(Records contained in a dataset)
#[global] Instance WORK_STATE_eq_dec : EqDecision WORK_STATE.
Proof. solve_decision. Defined.
#[global] Instance MSG_FLOW_STATE_eq_dec : EqDecision MSG_FLOW_STATE.
Proof. solve_decision. Defined.
#[global] Instance OSSL_HANDSHAKE_STATE_eq_dec : EqDecision OSSL_HANDSHAKE_STATE.
Proof. solve_decision. Defined.
#[global] Instance SSL_PHA_STATE_eq_dec : EqDecision SSL_PHA_STATE.
Proof. solve_decision. Defined.
#[global] Instance SSL_EARLY_DATA_STATE_eq_dec : EqDecision SSL_EARLY_DATA_STATE.
Proof. solve_decision. Defined.
#[global] Instance HRR_STATE_eq_dec : EqDecision HRR_STATE.
Proof. solve_decision. Defined.

(** ** Constants *)

Abbreviation SSL3_MT_HELLO_REQUEST := (0)%Z.
Abbreviation SSL3_MT_CLIENT_HELLO := (1)%Z.
Abbreviation SSL3_MT_SERVER_HELLO := (2)%Z.
Abbreviation DTLS1_MT_HELLO_VERIFY_REQUEST := (3)%Z.
Abbreviation SSL3_MT_NEWSESSION_TICKET := (4)%Z.
Abbreviation SSL3_MT_END_OF_EARLY_DATA := (5)%Z.
Abbreviation SSL3_MT_ENCRYPTED_EXTENSIONS := (8)%Z.
Abbreviation SSL3_MT_CERTIFICATE := (11)%Z.
Abbreviation SSL3_MT_SERVER_KEY_EXCHANGE := (12)%Z.
Abbreviation SSL3_MT_CERTIFICATE_REQUEST := (13)%Z.
Abbreviation SSL3_MT_SERVER_DONE := (14)%Z.
Abbreviation SSL3_MT_CERTIFICATE_VERIFY := (15)%Z.
Abbreviation SSL3_MT_CLIENT_KEY_EXCHANGE := (16)%Z.
Abbreviation SSL3_MT_FINISHED := (20)%Z.
Abbreviation SSL3_MT_CERTIFICATE_STATUS := (22)%Z.
Abbreviation SSL3_MT_KEY_UPDATE := (24)%Z.
Abbreviation SSL3_MT_COMPRESSED_CERTIFICATE := (25)%Z.
Abbreviation SSL3_MT_CHANGE_CIPHER_SPEC := (0x0101)%Z.
Abbreviation SSL3_MT_DUMMY := (-1)%Z.

Abbreviation SSL_kDHE := (0x2)%Z.
Abbreviation SSL_kECDHE := (0x4)%Z.
Abbreviation SSL_kPSK := (0x8)%Z.
Abbreviation SSL_kRSAPSK := (0x40)%Z.
Abbreviation SSL_kECDHEPSK := (0x80)%Z.
Abbreviation SSL_kDHEPSK := (0x100)%Z.
Abbreviation SSL_PSK := (Z.lor (Z.lor (Z.lor SSL_kPSK SSL_kRSAPSK) SSL_kECDHEPSK) SSL_kDHEPSK)%Z.
Abbreviation SSL_aNULL := (0x4)%Z.
Abbreviation SSL_aPSK := (0x10)%Z.

Abbreviation TLS1_FLAGS_SKIP_CERT_VERIFY := (0x10)%Z.
Abbreviation TLS1_FLAGS_STATELESS := (0x800)%Z.
Abbreviation TLS1_FLAGS_QUIC := (0x2000)%Z.

Abbreviation SSL_OP_COOKIE_EXCHANGE := (Z.shiftl 1 13)%Z.
Abbreviation SSL_OP_ENABLE_MIDDLEBOX_COMPAT := (Z.shiftl 1 20)%Z.
Abbreviation SSL_OP_NO_TX_CERTIFICATE_COMPRESSION := (Z.shiftl 1 32)%Z.

Abbreviation SSL_VERIFY_PEER := (1)%Z.
Abbreviation SSL_VERIFY_FAIL_IF_NO_PEER_CERT := (2)%Z.
Abbreviation SSL_VERIFY_CLIENT_ONCE := (4)%Z.
Abbreviation SSL_VERIFY_POST_HANDSHAKE := (8)%Z.

Abbreviation SSL_EARLY_DATA_NOT_SENT := (0)%Z.
Abbreviation SSL_EARLY_DATA_REJECTED := (1)%Z.
Abbreviation SSL_EARLY_DATA_ACCEPTED := (2)%Z.
Abbreviation SSL_KEY_UPDATE_NONE := (-1)%Z.

Abbreviation SSL_NOTHING := (1)%Z.
Abbreviation SSL_WRITING := (2)%Z.
Abbreviation SSL_READING := (3)%Z.
Abbreviation SSL_SENT_SHUTDOWN := (1)%Z.
Abbreviation SSL_ERROR_SYSCALL := (5)%Z.

Abbreviation SSL3_AL_FATAL := (2)%Z.
Abbreviation SSL_AD_NO_ALERT := (-1)%Z.
Abbreviation SSL3_AD_UNEXPECTED_MESSAGE := (10)%Z.
Abbreviation SSL_AD_HANDSHAKE_FAILURE := (40)%Z.
Abbreviation SSL_AD_ILLEGAL_PARAMETER := (47)%Z.
Abbreviation SSL_AD_INTERNAL_ERROR := (80)%Z.

Abbreviation SSL3_VERSION := (0x0300)%Z.
Abbreviation TLS1_VERSION := (0x0301)%Z.
Abbreviation TLS1_2_VERSION := (0x0303)%Z.
Abbreviation TLS1_3_VERSION := (0x0304)%Z.
Abbreviation TLS_ANY_VERSION := (0x10000)%Z.
Abbreviation DTLS1_VERSION := (0xFEFF)%Z.
Abbreviation DTLS1_2_VERSION := (0xFEFD)%Z.
Abbreviation DTLS1_BAD_VER := (0x0100)%Z.
Abbreviation SSL3_VERSION_MAJOR := (3)%Z.

Abbreviation SSL3_CC_READ := (0x001)%Z.
Abbreviation SSL3_CC_WRITE := (0x002)%Z.
Abbreviation SSL3_CC_CLIENT := (0x010)%Z.
Abbreviation SSL3_CC_SERVER := (0x020)%Z.
Abbreviation SSL3_CC_EARLY := (0x040)%Z.
Abbreviation SSL3_CC_HANDSHAKE := (0x080)%Z.
Abbreviation SSL3_CC_APPLICATION := (0x100)%Z.
Abbreviation SSL3_CHANGE_CIPHER_CLIENT_WRITE := (Z.lor SSL3_CC_CLIENT SSL3_CC_WRITE)%Z.
Abbreviation SSL3_CHANGE_CIPHER_SERVER_READ := (Z.lor SSL3_CC_SERVER SSL3_CC_READ)%Z.
Abbreviation SSL3_CHANGE_CIPHER_SERVER_WRITE := (Z.lor SSL3_CC_SERVER SSL3_CC_WRITE)%Z.

Abbreviation SSL_SESS_CACHE_CLIENT := (1)%Z.
Abbreviation SSL_SESS_CACHE_SERVER := (2)%Z.

Abbreviation SSL3_RT_CHANGE_CIPHER_SPEC := (20)%Z.
Abbreviation SSL3_RT_HANDSHAKE := (22)%Z.
Abbreviation SSL3_RT_MAX_PLAIN_LENGTH := (16384)%Z.
Abbreviation SSL3_HM_HEADER_LENGTH := (4)%Z.

Abbreviation TLSEXT_comp_cert_none := (0)%Z.
Abbreviation TLSEXT_cert_type_x509 := (0)%Z.

Abbreviation SSL_CB_HANDSHAKE_START := (0x10)%Z.
Abbreviation SSL_CB_HANDSHAKE_DONE := (0x20)%Z.
Abbreviation SSL_CB_ACCEPT_LOOP := (0x2001)%Z.
Abbreviation SSL_CB_ACCEPT_EXIT := (0x2002)%Z.
Abbreviation SSL_CB_CONNECT_LOOP := (0x1001)%Z.
Abbreviation SSL_CB_CONNECT_EXIT := (0x1002)%Z.

Abbreviation HELLO_VERIFY_REQUEST_MAX_LENGTH := (258)%Z.
Abbreviation END_OF_EARLY_DATA_MAX_LENGTH := (0)%Z.
Abbreviation ENCRYPTED_EXTENSIONS_MAX_LENGTH := (20000)%Z.
Abbreviation SESSION_TICKET_MAX_LENGTH_TLS13 := (131338)%Z.
Abbreviation SESSION_TICKET_MAX_LENGTH_TLS12 := (65541)%Z.
Abbreviation SERVER_KEY_EXCH_MAX_LENGTH := (102400)%Z.
Abbreviation SERVER_HELLO_DONE_MAX_LENGTH := (0)%Z.
Abbreviation KEY_UPDATE_MAX_LENGTH := (1)%Z.
Abbreviation CCS_MAX_LENGTH := (1)%Z.
Abbreviation SERVER_HELLO_MAX_LENGTH := (65607)%Z.
Abbreviation CERTIFICATE_VERIFY_MAX_LENGTH := (65539)%Z.
Abbreviation FINISHED_MAX_LENGTH := (64)%Z.
Abbreviation CLIENT_HELLO_MAX_LENGTH := (131396)%Z.
Abbreviation CLIENT_KEY_EXCH_MAX_LENGTH := (2048)%Z.

(** ** Records *)

Record SSL_CIPHER : Type := mkCIPHER {
  cipher_id : Z;
  algorithm_mkey : Z;
  algorithm_auth : Z
}.

(** Of a session: its cipher and what the state machine asks about; presence
    of the peer's certificate, raw key and ticket. *)
Record SSL_SESSION : Type := mkSESSION {
  sess_cipher : option SSL_CIPHER;
  peer : bool;
  peer_rpk : bool;
  sess_tick : bool;
  compress_meth : Z;
  sess_max_early_data : Z
}.

Definition set_sess_cipher (v : option SSL_CIPHER) (s : SSL_SESSION) : SSL_SESSION :=
    mkSESSION v (peer s) (peer_rpk s) (sess_tick s) (compress_meth s)
    (sess_max_early_data s).
Definition set_compress_meth (v : Z) (s : SSL_SESSION) : SSL_SESSION :=
    mkSESSION (sess_cipher s) (peer s) (peer_rpk s) (sess_tick s) v (sess_max_early_data s).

▶ **Task objective**
Among the lines above, repeat exactly those from the line with "Abbreviation SSL3_CC_CLIENT := (0x010)%Z." to the line with "Abbreviation TLSEXT_comp_cert_none := (0)%Z.", counting both ends.

▶ **Answer for this exercise**
Abbreviation SSL3_CC_CLIENT := (0x010)%Z.
Abbreviation SSL3_CC_SERVER := (0x020)%Z.
Abbreviation SSL3_CC_EARLY := (0x040)%Z.
Abbreviation SSL3_CC_HANDSHAKE := (0x080)%Z.
Abbreviation SSL3_CC_APPLICATION := (0x100)%Z.
Abbreviation SSL3_CHANGE_CIPHER_CLIENT_WRITE := (Z.lor SSL3_CC_CLIENT SSL3_CC_WRITE)%Z.
Abbreviation SSL3_CHANGE_CIPHER_SERVER_READ := (Z.lor SSL3_CC_SERVER SSL3_CC_READ)%Z.
Abbreviation SSL3_CHANGE_CIPHER_SERVER_WRITE := (Z.lor SSL3_CC_SERVER SSL3_CC_WRITE)%Z.

Abbreviation SSL_SESS_CACHE_CLIENT := (1)%Z.
Abbreviation SSL_SESS_CACHE_SERVER := (2)%Z.

Abbreviation SSL3_RT_CHANGE_CIPHER_SPEC := (20)%Z.
Abbreviation SSL3_RT_HANDSHAKE := (22)%Z.
Abbreviation SSL3_RT_MAX_PLAIN_LENGTH := (16384)%Z.
Abbreviation SSL3_HM_HEADER_LENGTH := (4)%Z.

Abbreviation TLSEXT_comp_cert_none := (0)%Z.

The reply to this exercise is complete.